__Exercise__:
Copy exactly the lines of the data below that run from the line holding "floats (kept as" through the line holding "(length items) 0)", both ends included.

Stored data entries
..............................
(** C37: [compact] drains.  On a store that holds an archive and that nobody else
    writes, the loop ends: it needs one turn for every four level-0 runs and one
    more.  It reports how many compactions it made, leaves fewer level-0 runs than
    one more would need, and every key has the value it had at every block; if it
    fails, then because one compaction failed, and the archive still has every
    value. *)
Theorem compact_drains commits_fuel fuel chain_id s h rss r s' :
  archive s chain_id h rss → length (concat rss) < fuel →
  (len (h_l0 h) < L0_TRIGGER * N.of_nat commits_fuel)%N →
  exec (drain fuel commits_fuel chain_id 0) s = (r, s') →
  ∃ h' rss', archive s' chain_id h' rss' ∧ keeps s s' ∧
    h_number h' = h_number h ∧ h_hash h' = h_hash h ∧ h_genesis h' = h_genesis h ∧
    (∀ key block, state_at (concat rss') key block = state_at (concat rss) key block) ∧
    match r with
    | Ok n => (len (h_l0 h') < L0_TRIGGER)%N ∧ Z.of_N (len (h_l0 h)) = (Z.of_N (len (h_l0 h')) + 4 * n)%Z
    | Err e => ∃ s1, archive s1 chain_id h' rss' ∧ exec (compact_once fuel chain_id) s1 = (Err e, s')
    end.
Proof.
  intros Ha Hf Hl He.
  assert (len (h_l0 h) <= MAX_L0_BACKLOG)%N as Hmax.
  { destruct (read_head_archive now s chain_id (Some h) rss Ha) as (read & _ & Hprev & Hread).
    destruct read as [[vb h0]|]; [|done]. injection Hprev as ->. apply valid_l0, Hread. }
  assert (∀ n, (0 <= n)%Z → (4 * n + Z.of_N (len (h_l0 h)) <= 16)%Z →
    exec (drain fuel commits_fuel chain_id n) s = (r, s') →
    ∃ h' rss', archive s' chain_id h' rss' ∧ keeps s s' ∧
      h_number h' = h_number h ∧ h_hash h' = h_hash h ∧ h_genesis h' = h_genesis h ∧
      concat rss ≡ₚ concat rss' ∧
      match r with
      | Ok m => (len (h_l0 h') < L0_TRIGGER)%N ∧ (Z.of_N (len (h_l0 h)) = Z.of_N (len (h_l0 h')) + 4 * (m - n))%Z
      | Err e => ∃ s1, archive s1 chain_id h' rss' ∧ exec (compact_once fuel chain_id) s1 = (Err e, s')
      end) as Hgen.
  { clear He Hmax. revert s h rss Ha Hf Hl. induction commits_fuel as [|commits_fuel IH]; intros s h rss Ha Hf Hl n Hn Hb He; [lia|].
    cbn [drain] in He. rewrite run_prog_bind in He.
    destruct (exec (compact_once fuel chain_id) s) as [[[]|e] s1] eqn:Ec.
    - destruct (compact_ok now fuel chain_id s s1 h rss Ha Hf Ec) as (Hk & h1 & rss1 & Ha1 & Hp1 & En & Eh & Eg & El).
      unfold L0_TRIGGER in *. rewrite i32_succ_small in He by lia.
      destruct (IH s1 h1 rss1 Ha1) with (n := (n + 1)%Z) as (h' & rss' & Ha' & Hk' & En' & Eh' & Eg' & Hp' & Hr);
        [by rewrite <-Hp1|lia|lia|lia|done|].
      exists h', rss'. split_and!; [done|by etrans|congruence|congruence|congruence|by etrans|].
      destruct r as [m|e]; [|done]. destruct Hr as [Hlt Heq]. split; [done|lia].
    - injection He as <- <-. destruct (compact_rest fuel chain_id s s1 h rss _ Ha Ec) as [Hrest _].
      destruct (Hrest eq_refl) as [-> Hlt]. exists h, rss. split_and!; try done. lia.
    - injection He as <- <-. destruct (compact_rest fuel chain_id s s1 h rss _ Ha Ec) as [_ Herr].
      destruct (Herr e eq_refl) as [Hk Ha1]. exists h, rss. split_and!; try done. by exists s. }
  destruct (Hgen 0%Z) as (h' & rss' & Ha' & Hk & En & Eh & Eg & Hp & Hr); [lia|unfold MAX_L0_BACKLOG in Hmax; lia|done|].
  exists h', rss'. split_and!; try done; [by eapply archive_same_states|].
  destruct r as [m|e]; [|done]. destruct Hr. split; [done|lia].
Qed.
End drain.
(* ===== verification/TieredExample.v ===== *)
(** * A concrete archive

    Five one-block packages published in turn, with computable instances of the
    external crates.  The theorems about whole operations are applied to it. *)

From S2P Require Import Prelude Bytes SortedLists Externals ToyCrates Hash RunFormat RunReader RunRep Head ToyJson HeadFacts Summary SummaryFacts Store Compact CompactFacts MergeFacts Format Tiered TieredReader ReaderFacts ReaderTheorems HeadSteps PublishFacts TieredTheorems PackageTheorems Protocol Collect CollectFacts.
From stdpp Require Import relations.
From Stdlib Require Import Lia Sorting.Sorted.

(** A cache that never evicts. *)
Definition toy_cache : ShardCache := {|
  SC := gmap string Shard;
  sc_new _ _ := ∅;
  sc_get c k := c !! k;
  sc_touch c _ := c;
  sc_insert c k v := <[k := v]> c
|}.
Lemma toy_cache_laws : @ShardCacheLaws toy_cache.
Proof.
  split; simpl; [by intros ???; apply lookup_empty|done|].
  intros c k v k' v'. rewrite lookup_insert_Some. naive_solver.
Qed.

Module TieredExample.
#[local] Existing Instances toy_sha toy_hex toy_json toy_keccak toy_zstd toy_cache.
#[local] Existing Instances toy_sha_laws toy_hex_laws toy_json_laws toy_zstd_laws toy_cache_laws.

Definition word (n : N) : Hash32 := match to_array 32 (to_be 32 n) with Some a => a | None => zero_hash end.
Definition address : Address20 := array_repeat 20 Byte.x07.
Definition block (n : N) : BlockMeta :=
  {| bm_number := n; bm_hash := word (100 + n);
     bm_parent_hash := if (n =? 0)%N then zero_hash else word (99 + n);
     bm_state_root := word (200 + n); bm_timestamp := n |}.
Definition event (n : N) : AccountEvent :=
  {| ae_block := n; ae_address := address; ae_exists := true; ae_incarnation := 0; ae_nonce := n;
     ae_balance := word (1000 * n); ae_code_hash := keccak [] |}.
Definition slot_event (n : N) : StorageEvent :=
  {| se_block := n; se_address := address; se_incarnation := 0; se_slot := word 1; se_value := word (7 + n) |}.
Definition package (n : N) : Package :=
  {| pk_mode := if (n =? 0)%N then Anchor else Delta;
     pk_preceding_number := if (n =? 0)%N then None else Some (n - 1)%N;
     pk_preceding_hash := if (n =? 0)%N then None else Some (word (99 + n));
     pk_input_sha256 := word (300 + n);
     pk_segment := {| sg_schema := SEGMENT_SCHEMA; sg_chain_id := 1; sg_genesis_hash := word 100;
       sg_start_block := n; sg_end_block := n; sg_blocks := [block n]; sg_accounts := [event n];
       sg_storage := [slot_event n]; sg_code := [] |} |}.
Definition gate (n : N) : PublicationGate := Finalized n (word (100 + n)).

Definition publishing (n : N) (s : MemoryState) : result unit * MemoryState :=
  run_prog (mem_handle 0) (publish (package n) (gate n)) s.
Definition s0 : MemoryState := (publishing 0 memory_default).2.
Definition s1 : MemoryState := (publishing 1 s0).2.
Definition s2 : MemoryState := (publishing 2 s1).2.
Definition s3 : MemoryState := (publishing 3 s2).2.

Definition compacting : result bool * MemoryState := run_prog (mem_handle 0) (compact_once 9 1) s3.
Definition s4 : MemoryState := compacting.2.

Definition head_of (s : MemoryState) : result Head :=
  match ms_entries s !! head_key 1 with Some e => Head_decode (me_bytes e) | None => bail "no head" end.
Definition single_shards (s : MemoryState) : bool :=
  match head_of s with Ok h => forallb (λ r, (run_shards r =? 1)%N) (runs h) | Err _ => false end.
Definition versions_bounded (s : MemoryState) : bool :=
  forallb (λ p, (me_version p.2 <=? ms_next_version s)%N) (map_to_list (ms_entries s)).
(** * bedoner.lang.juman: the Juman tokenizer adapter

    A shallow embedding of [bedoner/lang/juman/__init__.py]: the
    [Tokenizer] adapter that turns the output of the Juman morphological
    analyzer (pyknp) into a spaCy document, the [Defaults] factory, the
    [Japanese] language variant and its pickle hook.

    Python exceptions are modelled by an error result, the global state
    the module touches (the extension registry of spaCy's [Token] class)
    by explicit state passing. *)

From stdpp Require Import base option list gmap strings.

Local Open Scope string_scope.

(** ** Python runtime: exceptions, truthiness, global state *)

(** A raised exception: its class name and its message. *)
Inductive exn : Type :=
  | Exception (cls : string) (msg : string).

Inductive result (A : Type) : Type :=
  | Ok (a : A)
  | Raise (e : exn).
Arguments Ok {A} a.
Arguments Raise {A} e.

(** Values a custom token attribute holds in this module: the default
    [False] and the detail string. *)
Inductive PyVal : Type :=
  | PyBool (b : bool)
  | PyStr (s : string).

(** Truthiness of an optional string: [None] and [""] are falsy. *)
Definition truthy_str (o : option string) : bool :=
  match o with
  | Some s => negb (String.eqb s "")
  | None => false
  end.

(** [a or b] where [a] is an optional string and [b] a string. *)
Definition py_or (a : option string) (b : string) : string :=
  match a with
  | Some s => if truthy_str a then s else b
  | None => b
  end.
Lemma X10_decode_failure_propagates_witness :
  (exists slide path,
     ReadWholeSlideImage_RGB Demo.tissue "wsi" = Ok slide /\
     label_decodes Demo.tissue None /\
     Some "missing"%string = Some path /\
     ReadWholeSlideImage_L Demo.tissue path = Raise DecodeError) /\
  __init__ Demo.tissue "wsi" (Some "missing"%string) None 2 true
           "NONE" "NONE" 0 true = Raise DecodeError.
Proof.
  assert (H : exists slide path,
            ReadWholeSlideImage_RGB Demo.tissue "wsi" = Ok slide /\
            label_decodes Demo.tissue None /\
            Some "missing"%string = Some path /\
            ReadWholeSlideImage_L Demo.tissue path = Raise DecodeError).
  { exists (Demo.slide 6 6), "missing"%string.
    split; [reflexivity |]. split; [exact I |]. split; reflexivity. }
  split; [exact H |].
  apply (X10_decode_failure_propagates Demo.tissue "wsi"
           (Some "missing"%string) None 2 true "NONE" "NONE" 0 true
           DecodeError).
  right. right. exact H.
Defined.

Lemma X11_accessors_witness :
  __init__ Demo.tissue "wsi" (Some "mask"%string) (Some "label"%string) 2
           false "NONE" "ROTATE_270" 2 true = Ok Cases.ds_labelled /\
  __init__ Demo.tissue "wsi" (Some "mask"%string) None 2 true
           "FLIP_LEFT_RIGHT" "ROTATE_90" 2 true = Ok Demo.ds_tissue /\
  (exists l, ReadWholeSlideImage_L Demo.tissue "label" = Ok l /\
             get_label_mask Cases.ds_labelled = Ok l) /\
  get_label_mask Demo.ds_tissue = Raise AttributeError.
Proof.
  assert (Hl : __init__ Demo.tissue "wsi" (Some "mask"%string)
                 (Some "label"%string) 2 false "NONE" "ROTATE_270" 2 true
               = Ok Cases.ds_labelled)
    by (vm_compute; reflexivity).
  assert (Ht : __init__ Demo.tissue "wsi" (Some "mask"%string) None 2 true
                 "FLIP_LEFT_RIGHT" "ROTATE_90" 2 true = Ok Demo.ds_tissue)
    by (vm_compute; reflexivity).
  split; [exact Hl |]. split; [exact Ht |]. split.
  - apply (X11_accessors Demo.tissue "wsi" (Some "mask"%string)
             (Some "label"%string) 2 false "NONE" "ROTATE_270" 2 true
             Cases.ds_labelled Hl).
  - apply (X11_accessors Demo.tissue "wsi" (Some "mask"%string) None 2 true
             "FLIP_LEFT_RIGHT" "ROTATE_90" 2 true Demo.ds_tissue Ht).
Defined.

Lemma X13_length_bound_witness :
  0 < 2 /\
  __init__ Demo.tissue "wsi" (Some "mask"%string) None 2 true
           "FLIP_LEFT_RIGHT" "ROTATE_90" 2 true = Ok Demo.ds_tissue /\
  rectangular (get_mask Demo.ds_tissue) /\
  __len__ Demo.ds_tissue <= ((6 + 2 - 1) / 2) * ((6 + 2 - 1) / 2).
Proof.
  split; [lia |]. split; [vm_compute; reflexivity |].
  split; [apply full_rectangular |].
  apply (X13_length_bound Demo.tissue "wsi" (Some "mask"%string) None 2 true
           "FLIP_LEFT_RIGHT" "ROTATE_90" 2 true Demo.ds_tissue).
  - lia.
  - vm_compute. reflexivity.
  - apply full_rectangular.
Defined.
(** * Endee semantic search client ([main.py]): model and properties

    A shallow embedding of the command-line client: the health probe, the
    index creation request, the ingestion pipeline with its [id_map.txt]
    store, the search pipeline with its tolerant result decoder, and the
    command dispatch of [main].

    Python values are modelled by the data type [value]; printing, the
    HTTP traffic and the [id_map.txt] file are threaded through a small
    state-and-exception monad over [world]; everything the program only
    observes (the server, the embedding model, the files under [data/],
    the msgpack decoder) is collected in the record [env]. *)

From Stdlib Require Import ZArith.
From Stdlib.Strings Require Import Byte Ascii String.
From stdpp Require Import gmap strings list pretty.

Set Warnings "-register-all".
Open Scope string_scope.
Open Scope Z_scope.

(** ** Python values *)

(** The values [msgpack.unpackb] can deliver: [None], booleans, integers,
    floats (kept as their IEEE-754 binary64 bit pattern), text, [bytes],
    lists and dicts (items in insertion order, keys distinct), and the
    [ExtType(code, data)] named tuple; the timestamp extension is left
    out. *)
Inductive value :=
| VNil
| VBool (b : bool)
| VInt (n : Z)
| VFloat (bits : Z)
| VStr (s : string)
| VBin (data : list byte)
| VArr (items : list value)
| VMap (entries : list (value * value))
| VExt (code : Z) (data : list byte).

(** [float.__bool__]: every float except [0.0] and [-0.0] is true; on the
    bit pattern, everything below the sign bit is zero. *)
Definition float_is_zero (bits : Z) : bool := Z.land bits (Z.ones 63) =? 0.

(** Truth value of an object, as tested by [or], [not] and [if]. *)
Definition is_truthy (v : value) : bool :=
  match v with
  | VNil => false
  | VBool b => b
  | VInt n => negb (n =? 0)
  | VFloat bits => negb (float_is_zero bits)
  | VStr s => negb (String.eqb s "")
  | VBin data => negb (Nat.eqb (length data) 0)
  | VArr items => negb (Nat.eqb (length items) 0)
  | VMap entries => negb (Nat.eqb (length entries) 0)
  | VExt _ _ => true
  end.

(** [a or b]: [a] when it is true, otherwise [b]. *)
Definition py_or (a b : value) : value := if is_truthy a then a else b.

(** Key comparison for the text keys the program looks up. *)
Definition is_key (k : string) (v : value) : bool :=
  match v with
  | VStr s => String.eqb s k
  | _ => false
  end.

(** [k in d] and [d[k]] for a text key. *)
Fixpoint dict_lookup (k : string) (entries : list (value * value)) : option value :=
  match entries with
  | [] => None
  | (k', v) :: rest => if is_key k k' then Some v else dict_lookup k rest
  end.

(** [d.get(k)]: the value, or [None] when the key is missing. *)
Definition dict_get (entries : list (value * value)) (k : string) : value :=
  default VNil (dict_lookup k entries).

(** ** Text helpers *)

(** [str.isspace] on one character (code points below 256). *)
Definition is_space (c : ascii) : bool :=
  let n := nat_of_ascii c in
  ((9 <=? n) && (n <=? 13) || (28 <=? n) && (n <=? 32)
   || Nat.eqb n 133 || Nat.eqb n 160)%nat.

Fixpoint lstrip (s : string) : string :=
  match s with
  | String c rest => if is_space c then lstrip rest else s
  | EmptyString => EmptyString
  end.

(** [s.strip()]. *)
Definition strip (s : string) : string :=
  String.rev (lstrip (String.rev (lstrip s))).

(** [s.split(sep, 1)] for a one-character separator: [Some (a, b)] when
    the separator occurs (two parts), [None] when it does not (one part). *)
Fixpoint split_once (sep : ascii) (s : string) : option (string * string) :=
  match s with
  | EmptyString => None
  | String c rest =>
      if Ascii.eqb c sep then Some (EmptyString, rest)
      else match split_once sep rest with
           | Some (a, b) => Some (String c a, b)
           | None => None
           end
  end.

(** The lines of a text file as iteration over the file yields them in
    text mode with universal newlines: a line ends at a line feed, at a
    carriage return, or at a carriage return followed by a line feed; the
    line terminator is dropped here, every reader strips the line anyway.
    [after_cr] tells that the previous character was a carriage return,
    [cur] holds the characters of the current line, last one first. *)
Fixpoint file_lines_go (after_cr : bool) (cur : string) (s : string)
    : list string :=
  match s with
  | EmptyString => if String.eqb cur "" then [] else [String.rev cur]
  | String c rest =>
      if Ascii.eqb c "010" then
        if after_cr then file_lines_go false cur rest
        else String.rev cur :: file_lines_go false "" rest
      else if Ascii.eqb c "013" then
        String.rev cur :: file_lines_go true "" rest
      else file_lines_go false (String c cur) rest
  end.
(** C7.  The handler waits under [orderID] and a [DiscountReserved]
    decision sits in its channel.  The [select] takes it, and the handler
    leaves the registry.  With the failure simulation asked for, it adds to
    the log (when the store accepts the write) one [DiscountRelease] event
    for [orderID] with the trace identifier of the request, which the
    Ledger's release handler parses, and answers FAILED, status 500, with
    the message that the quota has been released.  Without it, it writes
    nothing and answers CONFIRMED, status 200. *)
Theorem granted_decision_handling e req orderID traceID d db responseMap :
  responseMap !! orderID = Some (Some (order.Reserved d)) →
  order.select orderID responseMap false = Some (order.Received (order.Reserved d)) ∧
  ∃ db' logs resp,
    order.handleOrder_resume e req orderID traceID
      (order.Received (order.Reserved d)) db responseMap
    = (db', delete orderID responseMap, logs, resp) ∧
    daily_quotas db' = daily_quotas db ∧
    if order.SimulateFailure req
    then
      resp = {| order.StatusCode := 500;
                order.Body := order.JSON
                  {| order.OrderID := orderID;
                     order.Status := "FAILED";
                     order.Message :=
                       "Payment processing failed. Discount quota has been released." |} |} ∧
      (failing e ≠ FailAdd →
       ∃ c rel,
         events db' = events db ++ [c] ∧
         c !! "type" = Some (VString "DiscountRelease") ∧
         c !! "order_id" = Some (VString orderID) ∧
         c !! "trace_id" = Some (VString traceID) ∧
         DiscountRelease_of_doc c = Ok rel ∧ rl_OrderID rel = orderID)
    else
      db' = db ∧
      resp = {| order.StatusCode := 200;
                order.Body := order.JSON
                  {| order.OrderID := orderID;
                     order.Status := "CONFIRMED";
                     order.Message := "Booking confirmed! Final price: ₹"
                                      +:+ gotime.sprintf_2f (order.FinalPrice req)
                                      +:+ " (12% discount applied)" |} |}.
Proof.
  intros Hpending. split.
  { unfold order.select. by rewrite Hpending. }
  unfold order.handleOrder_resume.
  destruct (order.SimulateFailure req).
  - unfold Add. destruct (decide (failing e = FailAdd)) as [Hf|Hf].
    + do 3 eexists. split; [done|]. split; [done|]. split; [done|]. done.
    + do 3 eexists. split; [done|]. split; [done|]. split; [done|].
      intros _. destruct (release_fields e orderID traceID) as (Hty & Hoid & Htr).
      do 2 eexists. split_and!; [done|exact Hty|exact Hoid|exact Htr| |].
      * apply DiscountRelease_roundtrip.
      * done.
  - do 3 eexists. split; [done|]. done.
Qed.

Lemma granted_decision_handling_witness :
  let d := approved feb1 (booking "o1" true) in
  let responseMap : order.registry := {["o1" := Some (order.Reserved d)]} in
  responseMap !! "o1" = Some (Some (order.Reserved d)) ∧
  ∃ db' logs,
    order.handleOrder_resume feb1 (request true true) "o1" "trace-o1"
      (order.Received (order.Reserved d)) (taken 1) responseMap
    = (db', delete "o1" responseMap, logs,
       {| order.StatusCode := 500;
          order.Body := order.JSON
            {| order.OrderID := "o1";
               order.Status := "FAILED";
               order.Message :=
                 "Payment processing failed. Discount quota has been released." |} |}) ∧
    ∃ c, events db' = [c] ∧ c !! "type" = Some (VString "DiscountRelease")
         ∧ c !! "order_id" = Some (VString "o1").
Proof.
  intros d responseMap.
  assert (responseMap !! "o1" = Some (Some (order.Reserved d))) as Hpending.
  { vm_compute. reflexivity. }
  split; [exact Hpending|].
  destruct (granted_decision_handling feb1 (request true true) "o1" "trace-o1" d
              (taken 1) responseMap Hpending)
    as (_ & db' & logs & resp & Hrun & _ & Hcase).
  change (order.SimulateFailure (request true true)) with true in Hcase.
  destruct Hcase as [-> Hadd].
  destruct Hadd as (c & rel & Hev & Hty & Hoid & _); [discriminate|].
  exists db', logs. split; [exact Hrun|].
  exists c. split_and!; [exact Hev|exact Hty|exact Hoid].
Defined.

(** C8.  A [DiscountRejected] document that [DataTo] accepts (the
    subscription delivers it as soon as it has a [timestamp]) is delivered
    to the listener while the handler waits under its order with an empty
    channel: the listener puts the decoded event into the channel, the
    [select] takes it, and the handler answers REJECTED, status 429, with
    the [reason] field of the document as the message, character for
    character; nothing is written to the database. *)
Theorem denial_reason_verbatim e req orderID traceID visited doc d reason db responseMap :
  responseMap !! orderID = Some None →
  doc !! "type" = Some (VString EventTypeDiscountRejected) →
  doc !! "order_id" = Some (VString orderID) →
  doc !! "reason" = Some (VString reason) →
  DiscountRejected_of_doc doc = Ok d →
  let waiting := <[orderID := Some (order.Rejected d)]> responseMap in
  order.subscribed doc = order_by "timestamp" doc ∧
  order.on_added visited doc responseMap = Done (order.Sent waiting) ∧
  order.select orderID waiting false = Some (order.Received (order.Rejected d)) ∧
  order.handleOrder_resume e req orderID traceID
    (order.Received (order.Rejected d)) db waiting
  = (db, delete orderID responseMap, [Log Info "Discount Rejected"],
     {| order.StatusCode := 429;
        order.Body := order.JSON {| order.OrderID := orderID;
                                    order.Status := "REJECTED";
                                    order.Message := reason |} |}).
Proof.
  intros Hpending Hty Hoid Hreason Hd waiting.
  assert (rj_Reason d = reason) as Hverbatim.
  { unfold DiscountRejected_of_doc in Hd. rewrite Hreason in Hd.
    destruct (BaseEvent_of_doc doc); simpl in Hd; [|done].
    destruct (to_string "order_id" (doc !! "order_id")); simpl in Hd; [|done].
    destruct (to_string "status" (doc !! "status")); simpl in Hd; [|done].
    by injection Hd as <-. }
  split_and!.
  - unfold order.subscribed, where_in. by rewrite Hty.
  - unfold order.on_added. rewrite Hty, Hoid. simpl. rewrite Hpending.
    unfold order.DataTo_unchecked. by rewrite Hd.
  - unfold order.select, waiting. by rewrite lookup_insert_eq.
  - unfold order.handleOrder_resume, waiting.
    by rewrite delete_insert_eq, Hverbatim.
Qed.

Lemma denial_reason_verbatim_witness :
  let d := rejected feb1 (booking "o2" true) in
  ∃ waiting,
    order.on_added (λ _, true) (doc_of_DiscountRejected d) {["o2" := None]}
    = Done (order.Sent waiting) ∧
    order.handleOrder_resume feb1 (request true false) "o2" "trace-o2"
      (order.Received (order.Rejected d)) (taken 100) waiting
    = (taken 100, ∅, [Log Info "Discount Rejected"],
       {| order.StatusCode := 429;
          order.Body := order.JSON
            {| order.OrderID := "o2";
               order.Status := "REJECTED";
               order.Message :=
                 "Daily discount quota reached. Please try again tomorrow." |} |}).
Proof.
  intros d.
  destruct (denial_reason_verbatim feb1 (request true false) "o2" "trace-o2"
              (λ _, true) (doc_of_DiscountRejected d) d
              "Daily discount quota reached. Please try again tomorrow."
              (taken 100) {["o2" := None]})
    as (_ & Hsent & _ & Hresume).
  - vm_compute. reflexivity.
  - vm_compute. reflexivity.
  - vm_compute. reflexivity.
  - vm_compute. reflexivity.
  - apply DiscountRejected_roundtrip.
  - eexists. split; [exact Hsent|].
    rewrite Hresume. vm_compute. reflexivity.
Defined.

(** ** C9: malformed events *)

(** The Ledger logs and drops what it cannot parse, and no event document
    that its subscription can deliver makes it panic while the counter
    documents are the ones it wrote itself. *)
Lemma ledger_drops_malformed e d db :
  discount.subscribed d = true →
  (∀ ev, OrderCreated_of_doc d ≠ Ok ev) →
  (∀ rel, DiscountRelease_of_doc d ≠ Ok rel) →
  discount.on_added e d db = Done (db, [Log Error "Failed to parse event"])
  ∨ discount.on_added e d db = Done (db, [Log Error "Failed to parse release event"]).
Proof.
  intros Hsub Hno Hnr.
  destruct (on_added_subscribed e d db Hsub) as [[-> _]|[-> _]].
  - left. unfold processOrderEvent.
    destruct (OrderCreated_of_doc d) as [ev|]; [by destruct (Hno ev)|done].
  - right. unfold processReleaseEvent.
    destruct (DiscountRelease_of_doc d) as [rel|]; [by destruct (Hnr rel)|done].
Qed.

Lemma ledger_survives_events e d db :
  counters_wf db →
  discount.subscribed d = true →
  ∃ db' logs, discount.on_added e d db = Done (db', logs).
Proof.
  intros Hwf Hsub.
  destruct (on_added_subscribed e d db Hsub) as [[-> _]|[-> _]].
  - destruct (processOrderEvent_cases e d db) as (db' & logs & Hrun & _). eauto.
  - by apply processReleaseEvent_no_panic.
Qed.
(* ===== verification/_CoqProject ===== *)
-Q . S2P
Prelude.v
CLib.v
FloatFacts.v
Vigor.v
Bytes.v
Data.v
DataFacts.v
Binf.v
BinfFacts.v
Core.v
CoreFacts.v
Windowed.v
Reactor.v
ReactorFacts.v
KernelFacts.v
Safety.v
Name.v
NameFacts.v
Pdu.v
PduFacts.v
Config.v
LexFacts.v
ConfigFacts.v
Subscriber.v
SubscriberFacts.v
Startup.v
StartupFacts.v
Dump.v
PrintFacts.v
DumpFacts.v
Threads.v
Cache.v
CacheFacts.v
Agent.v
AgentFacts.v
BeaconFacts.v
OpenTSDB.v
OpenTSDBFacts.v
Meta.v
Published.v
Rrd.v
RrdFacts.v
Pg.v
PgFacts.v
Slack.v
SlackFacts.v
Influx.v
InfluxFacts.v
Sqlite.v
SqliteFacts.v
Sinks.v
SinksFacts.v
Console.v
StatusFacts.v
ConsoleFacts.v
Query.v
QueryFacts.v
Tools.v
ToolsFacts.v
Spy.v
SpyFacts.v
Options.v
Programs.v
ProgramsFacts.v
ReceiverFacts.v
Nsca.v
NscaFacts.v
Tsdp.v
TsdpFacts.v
..............................
__Task answer__:
    floats (kept as their IEEE-754 binary64 bit pattern), text, [bytes],
    lists and dicts (items in insertion order, keys distinct), and the
    [ExtType(code, data)] named tuple; the timestamp extension is left
    out. *)
Inductive value :=
| VNil
| VBool (b : bool)
| VInt (n : Z)
| VFloat (bits : Z)
| VStr (s : string)
| VBin (data : list byte)
| VArr (items : list value)
| VMap (entries : list (value * value))
| VExt (code : Z) (data : list byte).

(** [float.__bool__]: every float except [0.0] and [-0.0] is true; on the
    bit pattern, everything below the sign bit is zero. *)
Definition float_is_zero (bits : Z) : bool := Z.land bits (Z.ones 63) =? 0.

(** Truth value of an object, as tested by [or], [not] and [if]. *)
Definition is_truthy (v : value) : bool :=
  match v with
  | VNil => false
  | VBool b => b
  | VInt n => negb (n =? 0)
  | VFloat bits => negb (float_is_zero bits)
  | VStr s => negb (String.eqb s "")
  | VBin data => negb (Nat.eqb (length data) 0)
  | VArr items => negb (Nat.eqb (length items) 0)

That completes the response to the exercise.